Rapunzel syndrome is a very rare condition. The trichobezoar, in cases of Rapunzel syndrome, extend from the stomach into the duodenum and small bowel. Trichobezoars are usually encountered in young women with psychiatric problems, such as trichotillomania, trichophagia, or mental retardation and pica. Large trichobezoars, which are associated with Rapunzel syndrome, are removed during open surgery which requires large incisions. This Case Report describes 2 girls who had Rapunzel syndrome where the trichobezoars reached the jejunum and laparoscopic surgery was successful in the removal of the trichobezoars. Laparoscopic removal of a trichobezoar can be considered as a treatment option for children with Rapunzel syndrome.

Introduction

Human hairs are effectively foreign bodies when they are ingested. Hair has a smooth surface resistant to peristaltic propulsion and digestion in the stomach. At first, ingested hair becomes caught between gastric mucosal folds where more hair accumulates and becomes entangled (due to peristalsis) trapping food, and this develops into hard hairballs coated in mucus, called trichobezoars [1]. The location of trichobezoars is generally confined to the stomach.
Rapunzel syndrome is primarily a psychological condition resulting in the formation of trichobezoars which form a tailed extension from the hairball mass in the stomach to the duodenum and small bowel [2]. Rapunzel syndrome named after the fairy tale heroine from a Brothers Grimm story who had very long, blond hair [3].
Though Rapunzel syndrome is very rare, the consequences of this condition need prompt treatment. In most of the reported cases of Rapunzel syndrome, trichobezoars (the foreign body), were removed during laparotomies. There were only a few reported cases where the condition was treated with laparoscopic surgery [1].
Here, we report 2 cases of Rapunzel syndrome which had caused huge gastric trichobezoars which were removed successfully by laparoscopic surgery.

Case Report

1. Case 1

A 13-year-old girl was referred to the Emergency Department due to worsening epigastric pain and vomiting for several days.

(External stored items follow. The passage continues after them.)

Record regfile := mk_regfile {
  rax : xval; rbx : xval; rcx : xval; rdx : xval; rsi : xval; rdi : xval;
  r8 : xval; r12 : xval; r13 : xval; r14 : xval; r15 : xval
}.

Definition getr (f : regfile) (r : reg) : xval :=
  match r with
  | RAX => rax f | RBX => rbx f | RCX => rcx f | RDX => rdx f | RSI => rsi f
  | RDI => rdi f | R8 => r8 f | R12 => r12 f | R13 => r13 f | R14 => r14 f
  | R15 => r15 f
  end.

Definition setr (f : regfile) (r : reg) (v : xval) : regfile :=
  match f with
  | mk_regfile a b c d si di e8 e12 e13 e14 e15 =>
      match r with
      | RAX => mk_regfile v b c d si di e8 e12 e13 e14 e15
      | RBX => mk_regfile a v c d si di e8 e12 e13 e14 e15
      | RCX => mk_regfile a b v d si di e8 e12 e13 e14 e15
      | RDX => mk_regfile a b c v si di e8 e12 e13 e14 e15
      | RSI => mk_regfile a b c d v di e8 e12 e13 e14 e15
      | RDI => mk_regfile a b c d si v e8 e12 e13 e14 e15
      | R8 => mk_regfile a b c d si di v e12 e13 e14 e15
      | R12 => mk_regfile a b c d si di e8 v e13 e14 e15
      | R13 => mk_regfile a b c d si di e8 e12 v e14 e15
      | R14 => mk_regfile a b c d si di e8 e12 e13 v e15
      | R15 => mk_regfile a b c d si di e8 e12 e13 e14 v
      end
  end.

(** The part of [struct hart] the generated code addresses directly: the 32
    words of [registers] at offset 0 and [pc] at offset 128. *)
Record guest := mk_guest {
  registers : list Z;
  pc : Z
}.

(** [flags] holds the operands (destination, source) of the last [cmpl];
    every other arithmetic instruction leaves the flags unspecified. *)
Record xstate (W : Type) := mk_xstate {
  rf : regfile;
  flags : option (Z * Z);
  stack : list xval;
  hart_guest : guest;
  host : W
}.
Arguments mk_xstate {W}.
Arguments rf {W}.
Arguments flags {W}.
Arguments stack {W}.
Arguments hart_guest {W}.
Arguments host {W}.

(** What a C function called from a template does: it returns with a value in
    %rax, it leaves through [do_trap] of hart_trap.c to [vmm_entry_point], or
    it ends the emulator. *)
Inductive callres (W : Type) :=
| Returns (v : Z) (g : guest) (w : W)
| Traps (g : guest) (w : W)
| Dies (e : err).
Arguments Returns {W}.
Arguments Traps {W}.
Arguments Dies {W}.

(** ** The interface to the C side

    [hc_call f args g w] is the call of [f] on the hart and the further
    arguments [args], each truncated to the width of its C parameter.
    [scratch] is the value a caller-saved register holds after a call: the ABI
    leaves it unspecified.  [hc_good] is what the C side keeps of its own state. *)
Class HostCalls (W : Type) := {
  hc_call : symbol → list Z → guest → W → callres W;
  scratch : symbol → W → reg → Z;
  hc_good : W → Prop
}.

Section exec.
Context {W : Type} `{HC : HostCalls W}.
(** The address of the hart, 64-byte aligned by [__attribute__((aligned(64)))]. *)
Context (H : Z).

Definition word_of (v : xval) : outcome Z :=
  match v with VInt z => Ok z | VSym _ => Err EUndef end.

(** *** Guest registers in host memory *)
Definition mem_read32 (g : guest) (a : Z) : outcome Z :=
  let off := a - H in
  if off =? 128 then Ok (pc g)
  else if (0 <=? off) && (off <? 128) && (off mod 4 =? 0)
  then deref (zget (registers g) (off / 4))
  else Err EUndef.

Definition mem_write32 (g : guest) (a v : Z) : outcome guest :=
  let off := a - H in
  if off =? 128 then Ok (mk_guest (registers g) v)
  else if (0 <=? off) && (off <? 128) && (off mod 4 =? 0)
  then rs ← deref (zset (registers g) (off / 4) v); Ok (mk_guest rs (pc g))
  else Err EUndef.

(** *** Operands *)
Definition read32 (ps : list Z) (s : xstate W) (o : operand) : outcome Z :=
  match o with
  | Param k => deref (ps !! k)
  | Reg r => z ← word_of (getr (rf s) r); Ok (w32 z)
  | Mem r => a ← word_of (getr (rf s) r); mem_read32 (hart_guest s) a
  | Imm z => Ok (w32 z)
  end.

Definition set_reg (s : xstate W) (r : reg) (v : xval) : xstate W :=
  match s with mk_xstate q fl st g w => mk_xstate (setr q r v) fl st g w end.

Definition set_flags (s : xstate W) (f : option (Z * Z)) : xstate W :=
  match s with mk_xstate q _ st g w => mk_xstate q f st g w end.

(** A 32-bit write to a register clears its upper half. *)
Definition write32 (s : xstate W) (o : operand) (v : Z) : outcome (xstate W) :=
  match o with
  | Reg r => Ok (set_reg s r (VInt v))
  | Mem r =>
      a ← word_of (getr (rf s) r);
      g' ← mem_write32 (hart_guest s) a v;
      match s with mk_xstate q fl st _ w => Ok (mk_xstate q fl st g' w) end
  | Param _ | Imm _ => Err EUndef
  end.

Definition alu_op (o : alu) (dst src : Z) : Z :=
  match o with
  | ADD => w32 (dst + src)
  | SUB => w32 (dst - src)
  | AND => Z.land dst src
  | OR => Z.lor dst src
  | XOR => Z.lxor dst src
  end.

Definition eval_cond (c : cond) (f : option (Z * Z)) : outcome bool :=
  '(dst, src) ← deref f;
  Ok match c with
     | CE => dst =? src
     | CNE => negb (dst =? src)
     | CL => sint 32 dst <? sint 32 src
     | CGE => negb (sint 32 dst <? sint 32 src)
     | CB => dst <? src
     | CAE => negb (dst <? src)
     end.

Definition word_reg (s : xstate W) (r : reg) : outcome Z := word_of (getr (rf s) r).

(** A 32-bit read-modify-write instruction. *)
Definition rmw (ps : list Z) (s : xstate W) (src dst : operand) (f : Z → Z → Z)
    : outcome (xstate W) :=
  a ← read32 ps s dst; b ← read32 ps s src; s ← write32 s dst (f a b); Ok (set_flags s None).

(** %edx:%eax, the implicit operand of [div] and [idiv]. *)
Definition edx_eax (s : xstate W) : outcome Z :=
  hi ← word_reg s RDX; lo ← word_reg s RAX; Ok (w32 hi * 2 ^ 32 + w32 lo).

Definition set_edx_eax (s : xstate W) (hi lo : Z) : xstate W :=
  set_flags (set_reg (set_reg s RDX (VInt (w32 hi))) RAX (VInt (w32 lo))) None.

(** *** Straight-line instructions *)
Definition step (i : xinstr) (ps : list Z) (s : xstate W) : outcome (xstate W) :=
  match i with
  | movl src dst => v ← read32 ps s src; write32 s dst v
  | movq (Reg r) dst => Ok (set_reg s dst (getr (rf s) r))
  | movq (Imm z) dst => Ok (set_reg s dst (VInt (w64 z)))
  | movabs f dst => Ok (set_reg s dst (VSym f))
  | alul o src dst => rmw ps s src dst (alu_op o)
  | addq src dst =>
      a ← word_reg s dst; b ← word_reg s src;
      Ok (set_flags (set_reg s dst (VInt (w64 (a + b)))) None)
  | cmpl src dst =>
      a ← read32 ps s dst; b ← read32 ps s src; Ok (set_flags s (Some (a, b)))
  | shl src dst => rmw ps s src dst (λ a n, w32 (Z.shiftl a (n mod 2 ^ 5)))
  | shr src dst => rmw ps s src dst (λ a n, Z.shiftr a (n mod 2 ^ 5))
  | sar src dst => rmw ps s src dst (λ a n, w32 (Z.shiftr (sint 32 a) (n mod 2 ^ 5)))
  | shrq n dst =>
      a ← word_reg s dst; Ok (set_flags (set_reg s dst (VInt (Z.shiftr (w64 a) n))) None)
  | setcc c dst =>
      b ← eval_cond c (flags s); a ← word_reg s dst;
      Ok (set_reg s dst (VInt (w64 a - w8 a + Z.b2z b)))
  | movzbl src dst => a ← word_reg s src; Ok (set_reg s dst (VInt (w8 a)))
  | movsbl src dst => a ← word_reg s src; Ok (set_reg s dst (VInt (w32 (sint 8 a))))
  | movzwl src dst => a ← word_reg s src; Ok (set_reg s dst (VInt (w16 a)))
  | movswl src dst => a ← word_reg s src; Ok (set_reg s dst (VInt (w32 (sint 16 a))))
  | movsxd src dst => a ← word_reg s src; Ok (set_reg s dst (VInt (w64 (sint 32 a))))
  | mul src =>
      a ← word_reg s RAX; b ← word_reg s src;
      let p := w32 a * w32 b in Ok (set_edx_eax s (p / 2 ^ 32) p)
  | imul src =>
      a ← word_reg s RAX; b ← word_reg s src;
      let p := sint 32 a * sint 32 b in Ok (set_edx_eax s (p / 2 ^ 32) p)
  | imulq src =>
      a ← word_reg s RAX; b ← word_reg s src;
      let p := sint 64 a * sint 64 b in
      Ok (set_flags (set_reg (set_reg s RDX (VInt (w64 (p / 2 ^ 64)))) RAX (VInt (w64 p))) None)
  | div src =>
      n ← edx_eax s; d ← word_reg s src;
      if (w32 d =? 0) || (2 ^ 32 <=? n / w32 d) then Err EFault
      else Ok (set_edx_eax s (n mod w32 d) (n / w32 d))
  | idiv src =>
      n ← edx_eax s; d ← word_reg s src;
      let n := sint 64 n in
      let d := sint 32 d in
      if (d =? 0) || (Z.quot n d <? - 2 ^ 31) || (2 ^ 31 <=? Z.quot n d) then Err EFault
      else Ok (set_edx_eax s (Z.rem n d) (Z.quot n d))
  | btr n dst =>
      a ← word_reg s dst; Ok (set_flags (set_reg s dst (VInt (Z.clearbit (w32 a) n))) None)
  | pushq r =>
      match s with mk_xstate q fl st g w => Ok (mk_xstate q fl (getr q r :: st) g w) end
  | popq r =>
      match s with
      | mk_xstate q fl (v :: st) g w => Ok (mk_xstate (setr q r v) fl st g w)
      | mk_xstate _ _ [] _ _ => Err EUndef
      end
  | _ => Err EUndef
  end.
(* ===== verification/TransArith.v ===== *)
(** * Register-register arithmetic: translate_arithmetic.c

    The ten templates of the class-0 OP instructions, their translators and
    the dispatch on funct3 and funct7; each template is proved to implement
    its RV32I instruction. *)
From S2P Require Import Prelude Decode X86 Rv32 Hart Sim.
Import Decode X86 Rv32 Hart Sim.

Module TransArith.

(** ** Templates *)
Definition add_instruction : template := mk_template "add_instruction" (
  BEGIN_TRANSLATION ++
  [movl (Param 0) (Reg RDX); shl (Imm 0x2) (Reg RDX); addq R15 RDX; movl (Mem RDX) (Reg RSI);
   movl (Param 1) (Reg RDX); shl (Imm 0x2) (Reg RDX); addq R15 RDX; movl (Mem RDX) (Reg RAX);
   addl (Reg RSI) (Reg RAX); movl (Param 2) (Reg RDX); shl (Imm 0x2) (Reg RDX); addq R15 RDX;
   movl (Reg RAX) (Mem RDX)] ++
  RESET_ZERO_REGISTER ++
  PROCEED_TO_NEXT_INSTRUCTION ++
  END_INSTRUCTION) 3.

Definition sub_instruction : template := mk_template "sub_instruction" (
  BEGIN_TRANSLATION ++
  [movl (Param 0) (Reg RDX); shl (Imm 0x2) (Reg RDX); addq R15 RDX; movl (Mem RDX) (Reg RAX);
   movl (Param 1) (Reg RDX); shl (Imm 0x2) (Reg RDX); addq R15 RDX; movl (Mem RDX) (Reg RSI);
   subl (Reg RSI) (Reg RAX); movl (Param 2) (Reg RDX); shl (Imm 0x2) (Reg RDX); addq R15 RDX;
   movl (Reg RAX) (Mem RDX)] ++
  RESET_ZERO_REGISTER ++
  PROCEED_TO_NEXT_INSTRUCTION ++
  END_INSTRUCTION) 3.

Definition and_instruction : template := mk_template "and_instruction" (
  BEGIN_TRANSLATION ++
  [movl (Param 0) (Reg RDX); shl (Imm 0x2) (Reg RDX); addq R15 RDX; movl (Mem RDX) (Reg RSI);
   movl (Param 1) (Reg RDX); shl (Imm 0x2) (Reg RDX); addq R15 RDX; movl (Mem RDX) (Reg RAX);
   andl (Reg RSI) (Reg RAX); movl (Param 2) (Reg RDX); shl (Imm 0x2) (Reg RDX); addq R15 RDX;
   movl (Reg RAX) (Mem RDX)] ++
  RESET_ZERO_REGISTER ++
  PROCEED_TO_NEXT_INSTRUCTION ++
  END_INSTRUCTION) 3.

Definition or_instruction : template := mk_template "or_instruction" (
  BEGIN_TRANSLATION ++
  [movl (Param 0) (Reg RDX); shl (Imm 0x2) (Reg RDX); addq R15 RDX; movl (Mem RDX) (Reg RSI);
   movl (Param 1) (Reg RDX); shl (Imm 0x2) (Reg RDX); addq R15 RDX; movl (Mem RDX) (Reg RAX);
   orl (Reg RSI) (Reg RAX); movl (Param 2) (Reg RDX); shl (Imm 0x2) (Reg RDX); addq R15 RDX;
   movl (Reg RAX) (Mem RDX)] ++
  RESET_ZERO_REGISTER ++
  PROCEED_TO_NEXT_INSTRUCTION ++
  END_INSTRUCTION) 3.

Definition xor_instruction : template := mk_template "xor_instruction" (
  BEGIN_TRANSLATION ++
  [movl (Param 0) (Reg RDX); shl (Imm 0x2) (Reg RDX); addq R15 RDX; movl (Mem RDX) (Reg RSI);
   movl (Param 1) (Reg RDX); shl (Imm 0x2) (Reg RDX); addq R15 RDX; movl (Mem RDX) (Reg RAX);
   xorl (Reg RSI) (Reg RAX); movl (Param 2) (Reg RDX); shl (Imm 0x2) (Reg RDX); addq R15 RDX;
   movl (Reg RAX) (Mem RDX)] ++
  RESET_ZERO_REGISTER ++
  PROCEED_TO_NEXT_INSTRUCTION ++
  END_INSTRUCTION) 3.

Definition slt_instruction : template := mk_template "slt_instruction" (
  BEGIN_TRANSLATION ++
  [xorl (Reg RCX) (Reg RCX); movl (Param 0) (Reg RDX); shl (Imm 0x2) (Reg RDX); addq R15 RDX;
   movl (Mem RDX) (Reg RSI); movl (Param 1) (Reg RDX); shl (Imm 0x2) (Reg RDX); addq R15 RDX;
   movl (Mem RDX) (Reg RDI); cmpl (Reg RDI) (Reg RSI); setcc CL RCX; movzbl RCX RCX;
   movl (Param 2) (Reg RDX); shl (Imm 0x2) (Reg RDX); addq R15 RDX; movl (Reg RCX) (Mem RDX)] ++
  RESET_ZERO_REGISTER ++
  PROCEED_TO_NEXT_INSTRUCTION ++
  END_INSTRUCTION) 3.

Definition sltu_instruction : template := mk_template "sltu_instruction" (
  BEGIN_TRANSLATION ++
  [xorl (Reg RCX) (Reg RCX); movl (Param 0) (Reg RDX); shl (Imm 0x2) (Reg RDX); addq R15 RDX;
   movl (Mem RDX) (Reg RSI); movl (Param 1) (Reg RDX); shl (Imm 0x2) (Reg RDX); addq R15 RDX;
   movl (Mem RDX) (Reg RDI); cmpl (Reg RDI) (Reg RSI); setcc CB RCX; movzbl RCX RCX;
   movl (Param 2) (Reg RDX); shl (Imm 0x2) (Reg RDX); addq R15 RDX; movl (Reg RCX) (Mem RDX)] ++
  RESET_ZERO_REGISTER ++
  PROCEED_TO_NEXT_INSTRUCTION ++
  END_INSTRUCTION) 3.

Definition sll_instruction : template := mk_template "sll_instruction" (
  BEGIN_TRANSLATION ++
  [movl (Param 0) (Reg RDX); shl (Imm 0x2) (Reg RDX); addq R15 RDX; movl (Mem RDX) (Reg RAX);
   movl (Param 1) (Reg RDX); shl (Imm 0x2) (Reg RDX); addq R15 RDX; movl (Mem RDX) (Reg RCX);
   andl (Imm 0x1f) (Reg RCX); shl (Reg RCX) (Reg RAX); movl (Param 2) (Reg RDX);
   shl (Imm 0x2) (Reg RDX); addq R15 RDX; movl (Reg RAX) (Mem RDX)] ++
  RESET_ZERO_REGISTER ++
  PROCEED_TO_NEXT_INSTRUCTION ++
  END_INSTRUCTION) 3.

Definition srl_instruction : template := mk_template "srl_instruction" (
  BEGIN_TRANSLATION ++
  [movl (Param 0) (Reg RDX); shl (Imm 0x2) (Reg RDX); addq R15 RDX; movl (Mem RDX) (Reg RAX);
   movl (Param 1) (Reg RDX); shl (Imm 0x2) (Reg RDX); addq R15 RDX; movl (Mem RDX) (Reg RCX);
   andl (Imm 0x1f) (Reg RCX); shr (Reg RCX) (Reg RAX); movl (Param 2) (Reg RDX);
   shl (Imm 0x2) (Reg RDX); addq R15 RDX; movl (Reg RAX) (Mem RDX)] ++
  RESET_ZERO_REGISTER ++
  PROCEED_TO_NEXT_INSTRUCTION ++
  END_INSTRUCTION) 3.

Definition sra_instruction : template := mk_template "sra_instruction" (
  BEGIN_TRANSLATION ++
  [movl (Param 0) (Reg RDX); shl (Imm 0x2) (Reg RDX); addq R15 RDX; movl (Mem RDX) (Reg RAX);
   movl (Param 1) (Reg RDX); shl (Imm 0x2) (Reg RDX); addq R15 RDX; movl (Mem RDX) (Reg RCX);
   andl (Imm 0x1f) (Reg RCX); sar (Reg RCX) (Reg RAX); movl (Param 2) (Reg RDX);
   shl (Imm 0x2) (Reg RDX); addq R15 RDX; movl (Reg RAX) (Mem RDX)] ++
  RESET_ZERO_REGISTER ++
  PROCEED_TO_NEXT_INSTRUCTION ++
  END_INSTRUCTION) 3.

(** ** Translators *)
Section code.
Context (TRANSLATION_SIZE : string → Z) (jumper_size : Z).
Notation PRECHECK := (PRECHECK_TRANSLATION_CACHE TRANSLATION_SIZE jumper_size).
Notation COMMIT := (COMMIT_TRANSLATION TRANSLATION_SIZE jumper_size).

Definition riscv_add_translator (dec : decoding) (blob : prefetch_blob) (instruction : Z) (h : hart)
    : outcome (prefetch_blob * hart) :=
  let instruction_linear_address := next_instruction_to_fetch blob in
  PRECHECK add_instruction blob h (λ blob h,
    h ← COMMIT add_instruction [rs1_index dec; rs2_index dec; rd_index dec] h
          instruction_linear_address;
    Ok (fetch_next blob, h)).

Definition riscv_sub_translator (dec : decoding) (blob : prefetch_blob) (instruction : Z) (h : hart)
    : outcome (prefetch_blob * hart) :=
  let instruction_linear_address := next_instruction_to_fetch blob in
  PRECHECK sub_instruction blob h (λ blob h,
    h ← COMMIT sub_instruction [rs1_index dec; rs2_index dec; rd_index dec] h
          instruction_linear_address;
    Ok (fetch_next blob, h)).

Definition riscv_add_sub_translator (dec : decoding) (blob : prefetch_blob) (instruction : Z)
    (h : hart) : outcome (prefetch_blob * hart) :=
  if funct7 dec =? 0x20 then riscv_sub_translator dec blob instruction h
  else ASSERT (funct7 dec =? 0);; riscv_add_translator dec blob instruction h.

Definition riscv_and_translator (dec : decoding) (blob : prefetch_blob) (instruction : Z) (h : hart)
    : outcome (prefetch_blob * hart) :=
  let instruction_linear_address := next_instruction_to_fetch blob in
  PRECHECK and_instruction blob h (λ blob h,
    h ← COMMIT and_instruction [rs1_index dec; rs2_index dec; rd_index dec] h
          instruction_linear_address;
    Ok (fetch_next blob, h)).

Definition riscv_or_translator (dec : decoding) (blob : prefetch_blob) (instruction : Z) (h : hart)
    : outcome (prefetch_blob * hart) :=
  let instruction_linear_address := next_instruction_to_fetch blob in
  PRECHECK or_instruction blob h (λ blob h,
    h ← COMMIT or_instruction [rs1_index dec; rs2_index dec; rd_index dec] h
          instruction_linear_address;
    Ok (fetch_next blob, h)).

Definition riscv_xor_translator (dec : decoding) (blob : prefetch_blob) (instruction : Z) (h : hart)
    : outcome (prefetch_blob * hart) :=
  let instruction_linear_address := next_instruction_to_fetch blob in
  PRECHECK xor_instruction blob h (λ blob h,
    h ← COMMIT xor_instruction [rs1_index dec; rs2_index dec; rd_index dec] h
          instruction_linear_address;
    Ok (fetch_next blob, h)).

Definition riscv_slt_translator (dec : decoding) (blob : prefetch_blob) (instruction : Z) (h : hart)
    : outcome (prefetch_blob * hart) :=
  let instruction_linear_address := next_instruction_to_fetch blob in
  PRECHECK slt_instruction blob h (λ blob h,
    h ← COMMIT slt_instruction [rs1_index dec; rs2_index dec; rd_index dec] h
          instruction_linear_address;
    Ok (fetch_next blob, h)).

Definition riscv_sltu_translator (dec : decoding) (blob : prefetch_blob) (instruction : Z) (h : hart)
    : outcome (prefetch_blob * hart) :=
  let instruction_linear_address := next_instruction_to_fetch blob in
  PRECHECK sltu_instruction blob h (λ blob h,
    h ← COMMIT sltu_instruction [rs1_index dec; rs2_index dec; rd_index dec] h
          instruction_linear_address;
    Ok (fetch_next blob, h)).

Definition riscv_sll_translator (dec : decoding) (blob : prefetch_blob) (instruction : Z) (h : hart)
    : outcome (prefetch_blob * hart) :=
  let instruction_linear_address := next_instruction_to_fetch blob in
  PRECHECK sll_instruction blob h (λ blob h,
    h ← COMMIT sll_instruction [rs1_index dec; rs2_index dec; rd_index dec] h
          instruction_linear_address;
    Ok (fetch_next blob, h)).

Definition riscv_srl_translator (dec : decoding) (blob : prefetch_blob) (instruction : Z) (h : hart)
    : outcome (prefetch_blob * hart) :=
  let instruction_linear_address := next_instruction_to_fetch blob in
  PRECHECK srl_instruction blob h (λ blob h,
    h ← COMMIT srl_instruction [rs1_index dec; rs2_index dec; rd_index dec] h
          instruction_linear_address;
    Ok (fetch_next blob, h)).

Definition riscv_sra_translator (dec : decoding) (blob : prefetch_blob) (instruction : Z) (h : hart)
    : outcome (prefetch_blob * hart) :=
  let instruction_linear_address := next_instruction_to_fetch blob in
  PRECHECK sra_instruction blob h (λ blob h,
    h ← COMMIT sra_instruction [rs1_index dec; rs2_index dec; rd_index dec] h
          instruction_linear_address;
    Ok (fetch_next blob, h)).

Definition riscv_srl_sra_translator (dec : decoding) (blob : prefetch_blob) (instruction : Z)
    (h : hart) : outcome (prefetch_blob * hart) :=
  if funct7 dec =? 0x20 then riscv_sra_translator dec blob instruction h
  else ASSERT (funct7 dec =? 0);; riscv_srl_translator dec blob instruction h.

(** [per_funct3_handlers] as [arithmetic_constructor] fills it. *)
Definition per_funct3_handlers (funct3 : Z)
    : option (decoding → prefetch_blob → Z → hart → outcome (prefetch_blob * hart)) :=
  match funct3 with
  | 0x0 => Some riscv_add_sub_translator
  | 0x7 => Some riscv_and_translator
  | 0x6 => Some riscv_or_translator
  | 0x4 => Some riscv_xor_translator
  | 0x2 => Some riscv_slt_translator
  | 0x3 => Some riscv_sltu_translator
  | 0x1 => Some riscv_sll_translator
  | 0x5 => Some riscv_srl_sra_translator
  | _ => None
  end.

Definition riscv_arithmetic_instructions_class0_translation_entry (dec : decoding)
    (blob : prefetch_blob) (instruction : Z) (h : hart) : outcome (prefetch_blob * hart) :=
  match per_funct3_handlers (funct3 dec) with
  | Some f => f dec blob instruction h
  | None => not_reach
  end.

End code.

(** ** The templates implement RV32I *)
Section proofs.
Context {W : Type} `{HC : HostCalls W} (H : Z) (HH : hart_addr H).

(** The code of the template of an OP instruction. *)
Definition op_template (o : op) : template :=
  match o with
  | OP_ADD => add_instruction | OP_SUB => sub_instruction | OP_SLT => slt_instruction
  | OP_SLTU => sltu_instruction | OP_XOR => xor_instruction | OP_OR => or_instruction
  | OP_AND => and_instruction
  end.

Lemma op_simulates addr o rd rs1 rs2 :
  valid (Op o rd rs1 rs2) → simulates H addr (op_template o) [rs1; rs2; rd] (Op o rd rs1 rs2).
Proof.
  intros (Hrd & H1 & H2). unfold reg_ok in *.
  destruct o; cbn [op_template].
  - sim_start add_instruction. xrun. sim_rd. by rewrite Z.add_comm.
  - sim_start sub_instruction. xrun. sim_rd. done.
  - sim_start slt_instruction. xrun. sim_rd. done.
  - sim_start sltu_instruction. xrun. sim_rd. done.
  - sim_start xor_instruction. xrun. sim_rd. rewrite w32_small by xside. apply Z.lxor_comm.
  - sim_start or_instruction. xrun. sim_rd. rewrite w32_small by xside. apply Z.lor_comm.
  - sim_start and_instruction. xrun. sim_rd. rewrite w32_small by xside. apply Z.land_comm.
Qed.

Definition shift_template (o : shift) : template :=
  match o with
  | SLL => sll_instruction | SRL => srl_instruction | SRA => sra_instruction
  end.

Lemma shift_simulates addr o rd rs1 rs2 :
  valid (Shift o rd rs1 rs2) →
  simulates H addr (shift_template o) [rs1; rs2; rd] (Shift o rd rs1 rs2).
Proof.
  intros (Hrd & H1 & H2). unfold reg_ok in *.
  pose proof (λ b, proj1 (Z.mod_pos_bound b (2 ^ 5) eq_refl)) as Hn.
  destruct o; cbn [shift_template].
  - sim_start sll_instruction. xrun. sim_rd. apply (shift_value SLL); auto with hyrule.
  - sim_start srl_instruction. xrun. sim_rd. rewrite w32_small by auto with hyrule.
    apply (shift_value SRL); auto with hyrule.
  - sim_start sra_instruction. xrun. sim_rd. apply (shift_value SRA); auto with hyrule.
Qed.

Context (TRANSLATION_SIZE : string → Z) (jumper_size : Z).
Notation class0 := (riscv_arithmetic_instructions_class0_translation_entry
  TRANSLATION_SIZE jumper_size).

(** The dispatch of the entry point selects the template of the instruction. *)
Lemma op_dispatch o rd rs1 rs2 blob w h :
  class0 (mk_decoding ENCODING_TYPE_R 0x33 (op_funct3 o) rd rs1 rs2 (op_funct7 o) 0) blob w h =
  translator TRANSLATION_SIZE jumper_size (op_template o) [rs1; rs2; rd] fetch_next blob h.
Proof. by destruct o. Qed.

Lemma shift_dispatch o rd rs1 rs2 blob w h :
  class0 (mk_decoding ENCODING_TYPE_R 0x33 (shift_funct3 o) rd rs1 rs2 (shift_funct7 o) 0) blob w h =
  translator TRANSLATION_SIZE jumper_size (shift_template o) [rs1; rs2; rd] fetch_next blob h.
Proof. by destruct o. Qed.

End proofs.
End TransArith.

She had intermittent epigastric pain and vomiting once a week for 3 months. She had a 5-month history of chewing her hair subconsciously. Her vital signs were stable, and she had mild tenderness and a palpable mass which were revealed in the epigastric area on physical examination. Laboratory examination showed normal findings except for the complete blood cell counts, which showed hypochromic microcytic anemia, with a hemoglobin concentration of 7.0 g/dL, and a mean corpuscular volume of 58.5 fL. A computed tomography (CT) scan revealed a 10 × 7 cm mass, which was considered a bezoar in the stomach (Figures 1A and 1B). An upper gastrointestinal endoscopy was performed but failed in the removal of the bezoar and revealed a huge trichobezoar with 2 ulcerative craters on the greater curvature side of the antrum. The patient underwent an emergency laparoscopic exploration using 4 trocars in the sub-umbilicus, right lower quadrant, right upper quadrant, and left upper quadrant. The gastric wall was opened at the anterior wall of the stomach along the greater curvature, and a trichobezoar that had passed into the small intestine, was identified (Figure 2). Rapunzel syndrome was diagnosed. After the trichobezoar had been removed from the gastrointestinal tract, it was retrieved with a Lapbag (Sejong Medical, Seoul, Korea), and the gastrotomy site was closed using a V-loc 3-0 (Covidien, New Haven, CT, USA) continuous suture (Figure 3). While retrieving the trichobezoar, the umbilical port was widened because the bezoar could not be passed through the 11 mm trocar site. Prophylactic antibiotics were used pre- and postoperatively (cefotetan 50 mg/kg). The postoperative course was uneventful. The patient was discharged on Day 8 after surgery and was treated for Rapunzel syndrome by psychiatric services to address her trichophagia, and her gastric ulcer was treated by gastroenterology services.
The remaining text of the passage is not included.